A small dataset example is provided. This dataset correspond only to a few TEs in an individual Drosophila melanogaster strain. In addition, different results for the combination of individual strains are available. Run the following command lines in the github folder.

Get the absolute path:

absolute_path=$(pwd)

Decompress genome example:

cd example
tar -xvzf genome_example.fa.tar.gz
cd ..

Running T-lex:

perl tlex-open-v3.pl \
-O example \
-A 95 \
-pairends yes \
-T $absolute_path/example/TElist_example.txt \
-M $absolute_path/example/TEannotation_example.txt \
-G $absolute_path/example/genome_example.fa \
-R $absolute_path/example/fastq_files/example

For TSD detection:

perl tlex-open-v3.pl \
-tsd \
-align \
-p \
-O example \
-A 95 \
-pairends yes \
-T $absolute_path/example/TElist_example.txt \
-M $absolute_path/example/TEannotation_example.txt \
-G $absolute_path/example/genome_example.fa \
-R $absolute_path/example/fastq_files/example

Combination of different strains (run it in folder example/tlex_results/):

perl ../../tlex-open-v3.pl \
-combData

OUTPUTS

T-lex produces several of output directories and files. The output is stored in a working directory named by default: 'tlex_output' or 'tlex_[project name]'. By default, only the final results (the 'Tresults' file) and the data necessary for the manual curation (the 'Tanalysis' and 'Talign' sub-directories) are returned.

TE flanking sequence analysis:
The 'Tanalysis' sub-directory includes two RepeatMasker output files: One contains the submitted sequences in which the repeats have been masked (.masked). The repeated regions are represented by 'N's'. The other file contains the table summarizing the detected repeats (.out). Tanalysis also includes the detection of poly-A tails by looking for strech of 'A' or 'T' in three prime of the TE flanking sequence. The files are organized such as:
```
 Tanalysis/
    Tflank_checking_[length of the flanking region analyzed].fasta.masked
    Tflank_checking_[length of the flanking region analyzed].fasta.out
    Tpoly_[length of the flanking region analyzed].fasta.polyAT
```

TE detection results
The 'Tresults' file contains the TE presence/absence detection results. Information about the read and repeat density at the flanking regions of each TE are also returned. This file is composed of 20 columns described below:

Column	Field	Description
1	strain	name of the strain
2	TE	name of the TE
3	TE absence detection	TE detection result from the absence detection approach
4	TE presence detection	TE detection result from the presence detection approach
5	TE detection conclusion	final result combining the results from the two approaches
6	absence read number	number of reads spanning the two TE flanking sequences
7	left match length	length of the terminal match overlapping the TE sequence of the left contig. This value can be negative if the full TE sequence is missing
8	left match id	equence identity of the terminal match overlapping the TE sequence of the left contig. The number of mismatches/matches is reported in parenthesis
9	poly(A) detection on left TE side	poly(A) detection result after analysis of the left TE side. If no poly(A) or poly(T) detected = 'no_polyAT'
10	left_coverage	mean read coverage at the left flanking side of the TE
11	left_repeat	name of the repeat located at the left side of the TE. If no repeat is detected = 'no repeat'
12	presence read number left	number of reads spanning the TE left junction flanking sequences
13	presence read number left filtered	number of reads spanning the TE left junction flanking sequences taking into account for pool frequency estimation
14	right match length	length of the terminal match overlapping the TE sequence of the right contig. This value can be negative if the full TE sequence is missing
15	right match id	sequence identity of the terminal match overlapping the TE sequence of the right contig.

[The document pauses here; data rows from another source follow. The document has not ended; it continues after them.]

Lemma log2_floor_spec (a : Q) :
  0 < a -> pow2 (log2_floor a) <= a /\ a < pow2 (log2_floor a + 1).
Proof.
  intro Ha. destruct a as [n d].
  assert (Hn : (0 < n)%Z) by (unfold Qlt in Ha; simpl in Ha; lia).
  destruct (Z_log2_bounds n Hn) as [Ln Un].
  destruct (Z_log2_bounds (Z.pos d) ltac:(lia)) as [Ld Ud].
  assert (E : n # d == inject_Z n / inject_Z (Z.pos d)) by apply Qmake_Qdiv.
  assert (Dpos : 0 < inject_Z (Z.pos d)) by reflexivity.
  assert (Npos : 0 < inject_Z n) by (change (inject_Z 0 < inject_Z n); rewrite <- Zlt_Qlt; exact Hn).
  unfold log2_floor. simpl Qnum. simpl Qden.
  set (ln := Z.log2 n) in *. set (ld := Z.log2 (Z.pos d)) in *.
  pose proof (pow2_pos ln). pose proof (pow2_pos ld).
  pose proof (pow2_pos (ln + 1)). pose proof (pow2_pos (ld + 1)).
  assert (Up : n # d < pow2 (ln - ld + 1)).
  { replace (ln - ld + 1)%Z with ((ln + 1) - ld)%Z by lia.
    rewrite pow2_sub, E. apply div_lt_div; trivial.
    apply Qle_lt_trans with (inject_Z n * inject_Z (Z.pos d)).
    - apply (proj2 (Qmult_le_l _ _ _ Npos)). exact Ld.
    - apply Qmult_lt_compat_r; assumption. }
  assert (Lo : pow2 (ln - ld - 1) <= n # d).
  { replace (ln - ld - 1)%Z with (ln - (ld + 1))%Z by lia.
    rewrite pow2_sub, E. apply div_le_div; trivial.
    apply Qle_trans with (inject_Z n * inject_Z (Z.pos d)).
    - apply Qmult_le_compat_r; [exact Ln|]. apply Qlt_le_weak. exact Dpos.
    - apply (proj2 (Qmult_le_l _ _ _ Npos)).
      apply Qlt_le_weak. exact Ud. }
  destruct (Qle_bool (pow2 (ln - ld)) (n # d)) eqn:T.
  - apply Qle_bool_iff in T. split; assumption.
  - split; [exact Lo|].
    replace (ln - ld - 1 + 1)%Z with (ln - ld)%Z by lia.
    apply Qnot_le_lt. intro C. apply Qle_bool_iff in C. congruence.
Qed.

Lemma log2_floor_unique (a : Q) (e : Z) :
  pow2 e <= a -> a < pow2 (e + 1) -> log2_floor a = e.
Proof.
  intros L U.
  assert (Ha : 0 < a) by (pose proof (pow2_pos e); lra).
  destruct (log2_floor_spec a Ha) as [L' U'].
  assert (A : (e < log2_floor a + 1)%Z) by (apply pow2_lt_inv; lra).
  assert (B : (log2_floor a < e + 1)%Z) by (apply pow2_lt_inv; lra).
  lia.
Qed.

Lemma log2_floor_mono (a b : Q) :
  0 < a -> a <= b -> (log2_floor a <= log2_floor b)%Z.
Proof.
  intros Ha Hab.
  destruct (log2_floor_spec a Ha) as [La Ua].
  destruct (log2_floor_spec b ltac:(lra)) as [Lb Ub].
  assert (A : (log2_floor a < log2_floor b + 1)%Z) by (apply pow2_lt_inv; lra).
  lia.
Qed.

Lemma log2_floor_proper (a b : Q) : 0 < a -> a == b -> log2_floor a = log2_floor b.
Proof.
  intros Ha E. destruct (log2_floor_spec a Ha) as [L U].
  symmetry. apply log2_floor_unique; rewrite <- E; assumption.
Qed.

(** ** Rounding to the nearest integer *)

Lemma rhe_cases (m : Q) :
  let f := Qfloor m in
  let r := m - inject_Z f in
  0 <= r /\ r < 1 /\
  ((round_half_even m = f /\ r <= 1 # 2 /\ (r == 1 # 2 -> Z.even f = true))
   \/ (round_half_even m = (f + 1)%Z /\ 1 # 2 <= r
       /\ (r == 1 # 2 -> Z.even f = false))).
Proof.
  intros f r.
  pose proof (Qfloor_le m) as L. pose proof (Qlt_floor m) as U.
  fold f in L, U. rewrite inject_Z_plus in U. change (inject_Z 1) with 1 in U.
  assert (R0 : 0 <= r) by (unfold r; lra).
  assert (R1 : r < 1) by (unfold r; lra).
  split; [exact R0|]. split; [exact R1|].
  unfold round_half_even. fold f. fold r.
  destruct (Qcompare r (1 # 2)) eqn:C.
  - apply Qeq_alt in C. destruct (Z.even f) eqn:P.
    + left. split; [reflexivity|]. split; [lra|]. intros _. reflexivity.
    + right. split; [reflexivity|]. split; [lra|]. intros _. reflexivity.
  - apply Qlt_alt in C. left. split; [reflexivity|]. split; [lra|].
    intro E. lra.
  - apply Qgt_alt in C. right. split; [reflexivity|]. split; [lra|].
    intro E. lra.
Qed.

Lemma rhe_bounds (m : Q) :
  m - (1 # 2) <= inject_Z (round_half_even m)
  /\ inject_Z (round_half_even m) <= m + (1 # 2).
Proof.
  destruct (rhe_cases m) as (R0 & R1 & [(E & H & _)|(E & H & _)]);
    rewrite E; rewrite ?inject_Z_plus; change (inject_Z 1) with 1; split; lra.
Qed.

Lemma rhe_mono (m1 m2 : Q) :
  m1 <= m2 -> (round_half_even m1 <= round_half_even m2)%Z.
Proof.
  intro H.
  pose proof (Qfloor_resp_le _ _ H) as Hf.
  destruct (rhe_cases m1) as (A0 & A1 & A).
  destruct (rhe_cases m2) as (B0 & B1 & B).
  destruct (Z.eq_dec (Qfloor m1) (Qfloor m2)) as [E|NE].
  - rewrite <- E in B0, B1, B.
    destruct A as [(Ea & Ha & Pa)|(Ea & Ha & Pa)];
      destruct B as [(Eb & Hb & Pb)|(Eb & Hb & Pb)];
      rewrite Ea, Eb; try lia.
    exfalso.
    assert (X : m1 - inject_Z (Qfloor m1) == 1 # 2) by lra.
    assert (Y : m2 - inject_Z (Qfloor m1) == 1 # 2) by lra.
    rewrite (Pa X) in Pb. specialize (Pb Y). discriminate.
  - destruct A as [(Ea & _)|(Ea & _)]; destruct B as [(Eb & _)|(Eb & _)];
      rewrite Ea, Eb; lia.
Qed.

Lemma rhe_proper (m1 m2 : Q) : m1 == m2 -> round_half_even m1 = round_half_even m2.
Proof.
  intro E. unfold round_half_even.
  rewrite (Qfloor_comp _ _ E).
  assert (C : Qcompare (m1 - inject_Z (Qfloor m2)) (1 # 2)
              = Qcompare (m2 - inject_Z (Qfloor m2)) (1 # 2))
    by (rewrite E; reflexivity).
  rewrite C. reflexivity.
Qed.

Lemma rhe_int (z : Z) : round_half_even (inject_Z z) = z.
Proof.
  unfold round_half_even. rewrite Qfloor_Z.
  assert (C : Qcompare (inject_Z z - inject_Z z) (1 # 2) = Lt)
    by (apply (proj1 (Qlt_alt _ _)); lra).
  rewrite C. reflexivity.
Qed.

Lemma rhe_nonneg (m : Q) : 0 <= m -> (0 <= round_half_even m)%Z.
Proof.
  intro H. change 0%Z with (round_half_even (inject_Z 0)) at 1.
  - apply rhe_mono. exact H.
Qed.

(** ** Rounding to a multiple of a quantum *)

Lemma round_to_mono (ex : Z) (a b : Q) : a <= b -> round_to ex a <= round_to ex b.
Proof.
  intro H. unfold round_to. pose proof (pow2_pos ex) as P.
  apply Qmult_le_compat_r; [|lra].
  rewrite <- Zle_Qle. apply rhe_mono.
  apply Qmult_le_compat_r; [exact H|].
  apply Qlt_le_weak. apply Qinv_lt_0_compat. exact P.
Qed.

Lemma round_to_proper (ex : Z) (a b : Q) : a == b -> round_to ex a == round_to ex b.
Proof.
  intro E. unfold round_to.
  rewrite (rhe_proper (a / pow2 ex) (b / pow2 ex)) by (rewrite E; reflexivity).
  reflexivity.
Qed.

(** A multiple of the quantum is kept. *)
Lemma round_to_grid (ex : Z) (k : Z) (a : Q) :
  a == inject_Z k * pow2 ex -> round_to ex a == a.
Proof.
  intro E. unfold round_to. pose proof (pow2_pos ex) as P.
  rewrite (rhe_proper (a / pow2 ex) (inject_Z k)).
  - rewrite rhe_int. rewrite E. reflexivity.
  - rewrite E. field. lra.
Qed.

Lemma round_to_pow2 (ex e : Z) : (ex <= e)%Z -> round_to ex (pow2 e) == pow2 e.
Proof.
  intro H. apply (round_to_grid ex (2 ^ (e - ex))).
  rewrite <- pow2_nonneg by lia. rewrite <- pow2_add.
  replace (e - ex + ex)%Z with e by lia. reflexivity.
Qed.

Lemma round_to_nonneg (ex : Z) (a : Q) : 0 <= a -> 0 <= round_to ex a.
Proof.
  intro H. unfold round_to. pose proof (pow2_pos ex) as P.
  apply Qmult_le_0_compat; [|lra].
  change 0 with (inject_Z 0). rewrite <- Zle_Qle. apply rhe_nonneg.
  apply Qle_shift_div_l; [exact P|]. lra.
Qed.

(** ** Rounding a positive number *)

Lemma quantum_ge (a : Q) : (-1074 <= quantum a)%Z.
Proof. unfold quantum. lia. Qed.

Lemma quantum_mono (a b : Q) : 0 < a -> a <= b -> (quantum a <= quantum b)%Z.
Proof.
  intros Ha Hab. unfold quantum.
  pose proof (log2_floor_mono a b Ha Hab). lia.
Qed.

The number of mismatches/matches is reported in parenthesis
16	poly(A) detection on right TE side	poly(A) detection result after analysis of the right TE side. If no poly(A) or poly(T) detected = 'no_polyAT'
17	right_coverage	mean read coverage at the right flanking side of the TE
18	right_repeat	name of the repeat located at the right side of the TE. If no repeat is detected = 'no repeat'
19	presence read number right	number of reads spanning the TE right junction flanking sequences
20	presence read number right filtered	number of reads spanning the TE right junction flanking sequences taking into account for pool frequency estimation

TE frequency estimates Using the combination of the results, T-lex estimates the frequency for each TE in the population dividing the number of strains for which the TE is present by the total number of strains for which T-lex returns data. The 'Tfreq' file will be located in a folder called "Tfreqs_output" and contains 6 columns:

Column	Field	Description
1	TE	TE name
2	presence results	number of strains for which T-lex classified the TE as 'present'
3	polymorphic results	number of strains for which T-lex classified the TE as 'polymorphic'
4	absence results	number of strains for which T-lex classified the TE as 'absent'
5	total results	number of strains for which T-lex returns a result
6	TE frequency	TE frequency estimate (i.e. adding the number of strains for which the TE is 'present' and one-half times the number of 'polymorphic' strains, and dividing by the total number of strains for which T-lex returns results)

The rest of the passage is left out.